Do you ever find that the longer you neglect something, the higher your expectations get for your first return to it? You don’t clean your bathroom for a few weeks, for instance, you know it’s really not worth doing at all until you have time to get all the soap scum up. You ask for an extension on a paper, that paper better be more eloquent and well-worded—practically publishable, really—than it would have been had you turned it in on time. You don’t have time to read a novel for six months, so you know you must deliberate for weeks over which one to pick for your time off over Christmas break. And it’s even worse with habits you are still only trying to form. For instance, if you start a blog, post enthusiastically for a couple of days, and then find your inner store of words (or photos, as it were) totally dried up, you better have something really witty and original to post when you return, something so profound that you clearly had been pondering it for your full four-day absence, struggling over each word, sweating out draft after draft.

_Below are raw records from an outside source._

(* ===== verification/RemoteMmap.v ===== *)
(** * Memory mapped devices through the network

    The whole stack at once: a program finds a device on a remote bus, writes a
    block and reads it back.  The client library, the wire, the server, its
    buses and the mapped memory are all the definitions of their files; the
    memory file of the server has the bytes afterwards. *)

From Stdlib Require Import ZArith Lia Ascii String.
From stdpp Require Import base tactics list numbers strings gmap fin_maps.
From S2P Require Import Prelude CxxString Version CompSpec Device Mmap Bus Wire Protocol Client.
From S2P Require Import DeviceRemote ClientSpec RemoteSpec Server ServerHandlers ServerFrame.
From S2P Require Import ServerSpec ServerQuery ServerSafety ServerLoop ServerLoopSpec ServerStream.
From S2P Require Import ServerFrames ServerRun MmapServer EndToEnd RemoteProgram Address RemoteSession.

Section memory.
Context {OS : Posix}.
Implicit Types (w : MmapWorld) (d : nat).

(** The same memory, seen through the same windows. *)
Definition same_memory w w' : Prop :=
  mw_mem w' = mw_mem w /\
  forall d dev, mw_devs w !! d = Some dev -> exists dev', mw_devs w' !! d = Some dev' /\
    mem_file_name dev' = mem_file_name dev /\ dev_base dev' = dev_base dev.

#[export] Instance same_memory_preorder : PreOrder same_memory.
Proof.
  split; [intros w; split; [done|by eauto]|]. intros w1 w2 w3 [E1 H1] [E2 H2]. split; [congruence|].
  intros d dev Hd. destruct (H1 d dev Hd) as (dev2 & Hd2 & F2 & B2).
  destruct (H2 d dev2 Hd2) as (dev3 & Hd3 & F3 & B3). exists dev3. split; [done|]. split; congruence.
Qed.

Lemma attach_memory d : within same_memory (attach d : ST MmapWorld unit).
Proof.
  intros w. cbn [attach mmap_dev]. destruct (mw_devs w !! d) as [dev|] eqn:Hd.
  - rewrite (mmap_attach_run w d dev Hd). cbv zeta.
    assert (forall fd m, same_memory w (attached_world w d dev fd m)) as H.
    { intros fd m. split; [done|]. intros x devx Hx. cbn [attached_world mw_devs].
      destruct (decide (d = x)) as [<-|Hne].
      - rewrite lookup_insert_eq. eexists. split; [done|]. replace devx with dev by congruence. done.
      - rewrite lookup_insert_ne by done. by exists devx. }
    repeat case_match; try apply H. done.
  - unfold mmap_attach, get_dev. unfold mbind at 1, ST_bind. by rewrite Hd.
Qed.

Lemma attach_all_memory ds w w' :
  st_iter (attach : nat -> ST MmapWorld unit) ds w = (Ret tt, w') -> same_memory w w'.
Proof.
  revert w. induction ds as [|d ds IH]; intros w H; cbn [st_iter] in H; [by apply st_ret_inv in H as [_ ->]|].
  apply st_bind_inv in H as ([] & w1 & H1 & H). etransitivity; [|by apply IH].
  pose proof (attach_memory d w) as Hm. by rewrite H1 in Hm.
Qed.
End memory.

(** Find, write, read back. *)
Definition write_read (q : list hwio_comp_spec) (off : Z) (data : list byte) : program (list byte) :=
  PFind q (fun _ => PWrite 0 off data (PRead 0 off (length data) PDone)).

Lemma write_read_fits q off data :
  Forall spec_sendable q -> (1 <= length q <= 5)%nat -> 0 <= off < 2 ^ 32 -> (length data <= 2037)%nat ->
  program_fits (write_read q off data).
Proof.
  intros Hq Hl Ho Hd. apply pf_find; [done..|]. intros _. apply pf_write; [done..|].
  apply pf_read; [done|lia|]. intros bs. apply pf_done.
Qed.

Section local.
Context {OS : Posix} {B : Type} `{!IBus MmapWorld nat B} `{!LocalBus MmapWorld nat B}.
Context (s0 : HwioServer MmapWorld nat B) (n : Z).
Implicit Types (w : MmapWorld) (d : nat).

Lemma local_few : (length (all_devices s0) <= 256)%nat -> few s0 (all_devices s0).
Proof.
  intros Hl. split; [done|]. intros q w ds w' H.
  destruct (composite_find_local (D:=nat) (buses s0) q w) as (ds' & E & Hs). rewrite E in H. injection H as <- _.
  split; [intros d Hd; by eapply elem_of_submseteq, sublist_submseteq|].
  pose proof (sublist_length _ _ Hs) as H. fold (all_devices s0) in H. lia.
Qed.

(** The memory after a block is stored through the device. *)
Definition stored_in (dev : hwio_device_mmap) (off : Z) (data : list byte) w w' : Prop :=
  forall f a, mw_mem w' !! (f, a) =
    if decide (f = mem_file_name dev /\ dev_base dev + off <= a < dev_base dev + off + Z.of_nat (length data))
    then data !! Z.to_nat (a - (dev_base dev + off)) else mw_mem w !! (f, a).

(** The program in the process of the server. *)
Lemma write_read_run q off data d dev ds w :
  0 <= n <= 2 ^ 32 -> devices_ready s0 n w ->
  composite_find_devices (buses s0) q w = (Ret (d :: ds), w) -> mw_devs w !! d = Some dev ->
  0 <= off -> off + Z.of_nat (length data) <= n ->
  exists known w', run_program (local_machine s0) (write_read q off data) [] ([], w) = (Ret data, (known, w')) /\
    stored_in dev off data w w'.
Proof.
  intros Hn Hs Hfind Hd Hoff Hfit.
  assert (forall x, x ∈ d :: ds -> usable n w x) as Hus.
  { intros x Hx. apply Hs. destruct (composite_find_local (D:=nat) (buses s0) q w) as (ds' & E & Hsub).
    rewrite Hfind in E. injection E as <-. by eapply elem_of_submseteq, sublist_submseteq. }
  destruct (attach_all n (fresh_devices [] (d :: ds)) w) as (w1 & Ha & Hk & Ho).
  { intros x Hx%fresh_devices_incl. by apply Hus. }
  destruct (attach_all_memory _ _ _ Ha) as [Hm1 Hsame].
  destruct (Hsame d dev Hd) as (dev1 & Hd1 & Hfile & Hbase).
  assert (usable n w1 d) as Hu1 by (apply Hk, Hus; by left).
  assert (opened w1 d) as Ho1.
  { destruct (fresh_devices_complete (W:=MmapWorld) [] (d :: ds) d) as [Hin|Hin]; [by left|by apply not_elem_of_nil in Hin|by apply Ho]. }
  pose proof (open_accessible n w1 d off _ Hu1 Ho1 Hoff Hfit) as Hacc.
  pose proof (mmap_block_write w1 d dev1 off data Hd1 Hoff ltac:(lia) Hacc) as Hw.
  set (w2 := MWorld _ _) in Hw.
  assert (shows w2 d off data) as Hshows.
  { intros i b Hi. cbn [peek mmap_byte_device]. unfold w2. rewrite mmap_peek_store by done.
    apply lookup_lt_Some in Hi as Hlt. rewrite decide_True by lia.
    by replace (Z.to_nat (off + Z.of_nat i - off)) with i by lia. }
  exists (map Some (d :: ds)), w2. split.
  - unfold write_read. cbn [run_program].
    erewrite st_bind_ret.
    2:{ cbn [mc_find local_machine]. unfold local_find. cbn [fst snd].
        rewrite (st_bind_ret _ _ _ _ _ Hfind). by rewrite (st_bind_ret _ _ _ _ _ Ha). }
    cbn [app]. erewrite (st_bind_ret (handle _ 0)) by done.
    erewrite (st_bind_ret (mc_write _ _ _ _)).
    2:{ cbn [mc_write local_machine]. unfold st_snd. cbn [fst snd dev_write mmap_dev]. by rewrite Hw. }
    erewrite (st_bind_ret (handle _ 0)) by done.
    erewrite (st_bind_ret (mc_read _ _ _ _)).
    2:{ cbn [mc_read local_machine]. unfold st_snd, read_block. cbn [fst snd dev_read mmap_dev].
        rewrite ihwio_dev_read_shows by (done || lia). done. }
    done.
  - intros f a. unfold w2. cbn [mw_mem]. rewrite lookup_store_mem, Hfile, Hbase, Hm1. done.
Qed.
End local.

(** ** Properties *)

Section properties.
Context {OS : Posix} {B : Type} `{!IBus MmapWorld nat B} `{!LocalBus MmapWorld nat B}.
Context {VG : VectorGrowth} {PL : Platform} {CA : ConApi} {RS : Resolver}.
Context (l : loc) (fd : Z) (s0 : HwioServer MmapWorld nat B) (cut : list byte -> list con_event).
Context (Hcut : forall bs, arrives [] (cut bs) bs).

#[local] Instance mapped_read_exact : DevReadExact MmapWorld nat.
Proof. intros d addr k w w' bs H. by apply ihwio_dev_read_length in H. Qed.
#[local] Instance peer_of_mmap_server : Peer (World (W:=MmapWorld) (D:=nat) (B:=B)) := server_peer fd cut.

(** C3: a block written through a remote bus arrives in the memory of the
    server and is read back unchanged.  A client connects, finds a device,
    writes [data] at [off], reads as many bytes back and disconnects: it gets
    [data], the memory file of the device has [data] at the base of the device
    plus [off] and is otherwise as before, and the server has removed the
    client.  Needed: the devices of the server, at most 256, can be attached
    and have [n] bytes, the block lies in them and fits a message. *)
Theorem remote_block_roundtrip n q off data d dev ds b w :
  0 <= con_socket -> 0 <= con_connect con_socket -> fresh_bus l fd s0 b w ->
  0 <= n <= 2 ^ 32 -> (length (all_devices s0) <= 256)%nat -> plugins_ok s0 -> devices_ready s0 n w ->
  Forall spec_sendable q -> (1 <= length q <= 5)%nat ->
  composite_find_devices (buses s0) q w = (Ret (d :: ds), w) -> mw_devs w !! d = Some dev ->
  0 <= off < 2 ^ 32 -> off + Z.of_nat (length data) <= n -> (length data <= 2037)%nat ->
  exists b', remote_session (write_read q off data) b = (Ret data, b') /\
    let served := ln_peer (rb_link b') in
    fd_to_client served.1.1 !! fd = None /\ stored_in dev off data w served.1.2.
Proof.
  intros Hs Hc Hb Hn Hall Hpl Hready Hq Hql Hfind Hd Hoff Hfit Hlen.
  destruct (write_read_run s0 n q off data d dev ds w) as (known & w' & Hrun & Hst); [done..|lia|done|].
  destruct (session_run l fd s0 cut Hcut (write_read q off data) (all_devices s0) b w data known w')
    as (b' & Hrun' & Hgone & Hw); [done..|by apply local_few|done|by apply write_read_fits|done|].
  exists b'. split; [done|]. cbv zeta in *. by rewrite Hw.
Qed.
End properties.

After all, who really wants to read what I’ve written about how little I have to write about? [You do. I know you do.]
If only to ward off the certain Rise of Expectations were I to post nothing, and in anticipation of many more Worthless Posts to come, I remain yours,
if-you-can’t-do-things-well-at-least-do-them-Halfway in Hudsonville
An (almost) shameless admission: I love writing dates. There’s some doodle-drawing, routine-loving part of my mind that delights in being able to write a new set of numbers each day, particularly at the change of a month or a year. Farewell, 2-0-0-6. This is the year to perfect my artistry of the seven. You might point out that when typing in a Word document or posting to Blogger I don’t actually get to write the new date. And you would be right. But, after all, it is only a silly, mundane source of pleasure, kind of like getting to open a new box of Honey Nut Cheerios moments after putting the last box of Honey Nut Cheerios into the recycling bin. It’s only delightful if I’m willing to welcome (and admit that I welcome) meaning from the commonest, most-used things we know. And there are always more of those.
Anyway, this is my blog. After months of watching my mother, my sister, uncle, aunt, cousin, etc. etc. each in this way find his or her own personal little shelf of the Internet, I’ve decided to join them. (I’m tempted also to note how many times said family members have pestered me to do so, but of course I won’t! And even if I did, it would obviously be in all good, wholesome fun. :-P) I hope that you will all enjoy it, and that it will simply be some small public record of my more thoughtful observances of the world.
This, what you are reading right now, is the anticipated, telling, and intimidating First Post. My Entrance to the “blogosphere.” And so far I’m really quite enjoying myself! But to those two or three already-devoted readers, let me caution you to not expect too much. This is an Experiment. And, as with all experiments, we just really don't know what the different variables (like School, Friends, Work, Unforeseen Circumstances) will do to it.